[Dataset records]
*-*-*
(** X28: a Kandilli line and an AFAD record whose date carries no UTC
    offset get the same timestamp when the local time of the line is the
    time of the record moved forward by three hours, whatever the time
    zone of the machine. *)
Theorem X28_sources_share_a_time_base (quake : gmap string json)
    (line : string) (ea ek : earthquake) (raw_a raw_k : datetime) :
  (standardize_quake quake).1 = Some ea →
  parse_line line = Some ek →
  afad_timestamp fromisoformat quake = Some raw_a →
  kandilli_timestamp strptime (Py.split line) = Some raw_k →
  tzinfo raw_a = None → tzinfo raw_k = None →
  wall raw_k = (wall raw_a + 3 * 3600 * 1000000)%Z →
  timestamp ea = timestamp ek.
Proof.
  intros Ha Hk Hra Hrk Hza Hzk Hwall.
  apply standardize_afad_quake_inv in Ha
    as (raw & mag & lat & lon & dep & Hraw & _ & _ & _ & _ & _ & _ & _
        & _ & _ & _ & _ & Hts & _).
  apply parse_kandilli_line_inv in Hk
    as (lat' & lon' & dep' & vmd & vml & vmw & raw' & _ & _ & _ & _ & _
        & _ & _ & Hraw' & _ & _ & _ & _ & _ & _ & _ & Hts' & _).
  rewrite Hra in Hraw. injection Hraw as <-.
  rewrite Hrk in Hraw'. injection Hraw' as <-.
  rewrite Hts, Hts'. unfold timestamp_ms, posix_us, dt_add, hours. simpl.
  by rewrite Hza, Hzk, Hwall.
Qed.

End PipelineFacts.

(** ** The added properties on the example records *)

Lemma X11_batches_keep_the_order_of_ties_witness :
  List.filter (λ e, (timestamp e =? 1704457865000)%Z)
    (Lib.standardize_afad_data [afad_quake_mw; afad_quake_no_magnitude]).1
  = List.filter (λ e, (timestamp e =? 1704457865000)%Z)
      (standardize_afad_loop Lib.float Lib.fromisoformat Lib.strftime
         Lib.mktime Lib.mktime_raises [afad_quake_mw; afad_quake_no_magnitude]).1
  ∧ List.filter (λ e, (timestamp e =? 1704447045000)%Z)
      (Lib.parse_kandilli_data kandilli_page).1
    = List.filter (λ e, (timestamp e =? 1704447045000)%Z)
        (parse_kandilli_lines Lib.float Lib.strptime Lib.strftime Lib.mktime Lib.mktime_raises
           [kandilli_line_ml; kandilli_line_bad_depth; kandilli_line_izmir]).1.
Proof.
  pose proof (X11_batches_keep_the_order_of_ties Lib.float Lib.strptime
                Lib.fromisoformat Lib.strftime Lib.mktime Lib.mktime_raises Lib.find_pre_text)
    as H.
  split.
  - apply (proj1 (H 1704457865000%Z)).
  - etrans.
    + apply (proj2 (H 1704447045000%Z) kandilli_page
               (default ""%string (Lib.find_pre_text kandilli_page)) 2%nat);
        [done|run|run].
    + run.
Defined.

Lemma X12_page_without_listing_witness :
  Lib.parse_kandilli_data "" = ([], [])
  ∧ Lib.parse_kandilli_data "<html><body>503</body></html>" = ([], []).
Proof.
  pose proof (X12_page_without_listing Lib.float Lib.strptime
                Lib.fromisoformat Lib.strftime Lib.mktime Lib.mktime_raises Lib.find_pre_text)
    as H.
  split.
  - apply H. by left.
  - apply H. right. left. run.
Defined.

Lemma X13_nine_fields_witness :
  location <$> (Lib._parse_kandilli_line kandilli_line_nine_fields).1
  = Some (JStr "").
Proof.
  destruct (Lib._parse_kandilli_line kandilli_line_nine_fields).1 as [e|] eqn:E;
    [|vm_compute in E; discriminate E].
  simpl. f_equal.
  apply (X13_nine_fields Lib.float Lib.strptime Lib.strftime Lib.mktime Lib.mktime_raises
           kandilli_line_nine_fields e); [run|exact E].
Defined.

Lemma X14_afad_magnitude_type_witness :
  type <$> (Lib._standardize_afad_quake afad_quake_untyped).1
  = Some (JStr "ML")
  ∧ type <$> (Lib._standardize_afad_quake afad_quake_mb).1
    = Some (JStr "Mb").
Proof.
  pose proof (X14_afad_magnitude_type Lib.float Lib.fromisoformat Lib.strftime
                Lib.mktime Lib.mktime_raises) as H.
  split.
  - destruct (Lib._standardize_afad_quake afad_quake_untyped).1 as [e|] eqn:E;
      [|vm_compute in E; discriminate E].
    simpl. f_equal. apply (proj1 (H afad_quake_untyped e E)). run.
  - destruct (Lib._standardize_afad_quake afad_quake_mb).1 as [e|] eqn:E;
      [|vm_compute in E; discriminate E].
    simpl. f_equal.
    apply (proj2 (H afad_quake_mb e E) (JStr "Mb")); [run|done|done|done].
Defined.

Lemma X18_marmara_entries_in_box_witness :
  ∃ q, (get_marmara_earthquakes Lib.float Lib.fromisoformat
          [saved_quake_marmara; saved_quake_izmir]).1 = Returns [q]
       ∧ in_marmara_box (MarmaraQuake.latitude q) (MarmaraQuake.longitude q).
Proof.
  eexists. split; [run|].
  eapply (X18_marmara_entries_in_box Lib.float Lib.fromisoformat
            [saved_quake_marmara; saved_quake_izmir]); [run|].
  apply list_elem_of_In. simpl. tauto.
Defined.

Lemma X19_caught_errors_are_isolated_witness :
  (get_marmara_earthquakes Lib.float Lib.fromisoformat
     [saved_quake_marmara; saved_quake_undated; saved_quake_izmir]).1
  = (get_marmara_earthquakes Lib.float Lib.fromisoformat
       [saved_quake_marmara; saved_quake_izmir]).1.
Proof.
  apply (X19_caught_errors_are_isolated Lib.float Lib.fromisoformat
           [saved_quake_marmara] [saved_quake_izmir] saved_quake_undated
           KeyError); run.
Defined.

Lemma X20_null_latitude_aborts_witness :
  (get_marmara_earthquakes Lib.float Lib.fromisoformat
     [saved_quake_marmara; saved_quake_null_latitude; saved_quake_izmir]).1
  = Raises TypeError.
Proof.
  apply (X20_null_latitude_aborts Lib.float Lib.fromisoformat
           [saved_quake_marmara] [saved_quake_izmir]
           saved_quake_null_latitude); [|run].
  intros quake e ->%list_elem_of_singleton H.
  vm_compute in H. discriminate H.
Defined.

Lemma X21_missing_latitude_is_skipped_witness :
  get_marmara_earthquakes Lib.float Lib.fromisoformat
    [saved_quake_no_latitude; saved_quake_marmara]
  = get_marmara_earthquakes Lib.float Lib.fromisoformat [saved_quake_marmara].
Proof.
  apply (X21_missing_latitude_is_skipped Lib.float Lib.fromisoformat
           saved_quake_no_latitude [saved_quake_marmara] (2903 # 100));
    run.
Defined.

Lemma X22_first_page_that_answers_witness :
  ∃ i, i < 10 ∧ page_answers Web.requests_get i kandilli_page
       ∧ ∀ j b, j < i → ¬ page_answers Web.requests_get j b.
Proof.
  apply (proj1 (X22_first_page_that_answers Web.requests_get) kandilli_page).
  run.
Defined.

Lemma X23_afad_client_results_witness :
  (get_afad_data Web.requests_get "2024-01-03 12:00:00" "2024-01-05 12:00:00").2
  = [].
Proof.
  apply (X23_afad_client_results Web.requests_get "2024-01-03 12:00:00"
           "2024-01-05 12:00:00").
  vm_compute. discriminate.
Defined.

Lemma X25_sources_as_a_set_witness :
  Web.fetch_earthquake_data Web.requests_get ["AFAD"; "Kandilli"; "AFAD"]%string 48
  = Web.fetch_earthquake_data Web.requests_get ["Kandilli"; "AFAD"]%string 48.
Proof.
  apply X25_sources_as_a_set; split; intros _;
    apply list_elem_of_In; simpl; tauto.
Defined.

Lemma X26_nothing_selected_witness :
  Web.fetch_earthquake_data Web.requests_get ["kandilli"; "Afad"]%string 48
  = (Some [], [st_error "Hiç deprem verisi alınamadı."], []).
Proof.
  apply X26_nothing_selected;
    intros H%list_elem_of_In; simpl in H;
    repeat (destruct H as [H|H]; [discriminate H|]); exact H.
Defined.

Lemma X27_one_source_down_witness :
  ((Web.fetch_earthquake_data Web.kandilli_down
      ["Kandilli"; "AFAD"]%string 48).1.1
   = (Web.fetch_earthquake_data Web.kandilli_down ["AFAD"]%string 48).1.1
   ∧ length <$> (Web.fetch_earthquake_data Web.kandilli_down
                   ["Kandilli"; "AFAD"]%string 48).1.1 = Some 2%nat
   ∧ sidebar_error "Kandilli verileri alınamadı."
     ∈ (Web.fetch_earthquake_data Web.kandilli_down
          ["Kandilli"; "AFAD"]%string 48).1.2)
  ∧ ((Web.fetch_earthquake_data Web.afad_down
        ["Kandilli"; "AFAD"]%string 48).1.1
     = (Web.fetch_earthquake_data Web.afad_down ["Kandilli"]%string 48).1.1
     ∧ length <$> (Web.fetch_earthquake_data Web.afad_down
                     ["Kandilli"; "AFAD"]%string 48).1.1 = Some 2%nat
     ∧ sidebar_error "AFAD verileri alınamadı."
       ∈ (Web.fetch_earthquake_data Web.afad_down
            ["Kandilli"; "AFAD"]%string 48).1.2).
Proof.
  split.
  - pose proof (X27_one_source_down Lib.float Lib.strptime Lib.fromisoformat
                  Lib.strftime Lib.mktime Lib.mktime_raises Lib.find_pre_text
                  Web.kandilli_down Web.now Web.now Web.sort_values_by_date
                  ["Kandilli"; "AFAD"]%string ["AFAD"]%string 48%Z) as [H _].
    destruct H as [Hframe Hshown].
    + left. run.
    + apply list_elem_of_In. simpl. tauto.
    + intros H'%list_elem_of_In. simpl in H'.
      repeat (destruct H' as [H'|H']; [discriminate H'|]). exact H'.
    + split; intros _; apply list_elem_of_In; simpl; tauto.
    + split; [exact Hframe|]. split; [|exact Hshown].
      etrans; [exact (f_equal (fmap length) Hframe)|run].
  - pose proof (X27_one_source_down Lib.float Lib.strptime Lib.fromisoformat
                  Lib.strftime Lib.mktime Lib.mktime_raises Lib.find_pre_text
                  Web.afad_down Web.now Web.now Web.sort_values_by_date
                  ["Kandilli"; "AFAD"]%string ["Kandilli"]%string 48%Z)
      as [_ H].
    destruct H as [Hframe Hshown].
    + intros s e. run.
    + apply list_elem_of_In. simpl. tauto.
    + intros H'%list_elem_of_In. simpl in H'.
      repeat (destruct H' as [H'|H']; [discriminate H'|]). exact H'.
    + split; intros _; apply list_elem_of_In; simpl; tauto.
    + split; [exact Hframe|]. split; [|exact Hshown].
      etrans; [exact (f_equal (fmap length) Hframe)|run].
Defined.

Lemma X28_sources_share_a_time_base_witness :
  timestamp <$> (Lib._standardize_afad_quake afad_quake_naive).1
  = timestamp <$> (Lib._parse_kandilli_line kandilli_line_ml).1.
Proof.
  destruct (Lib._standardize_afad_quake afad_quake_naive).1 as [ea|] eqn:Ea;
    [|vm_compute in Ea; discriminate Ea].
  destruct (Lib._parse_kandilli_line kandilli_line_ml).1 as [ek|] eqn:Ek;
    [|vm_compute in Ek; discriminate Ek].
  simpl. f_equal.
  eapply (X28_sources_share_a_time_base Lib.float Lib.strptime
            Lib.fromisoformat Lib.strftime Lib.mktime Lib.mktime_raises afad_quake_naive
            kandilli_line_ml ea ek); [exact Ea|exact Ek|run|run|..]; reflexivity.
Defined.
*-*-*
→ ABOUT THIS TASK
Copy each line in the entries above where the word "left" shows up.

→ TASK OUTPUT
  - apply H. by left.
  - apply H. right. left. run.
    + left. run.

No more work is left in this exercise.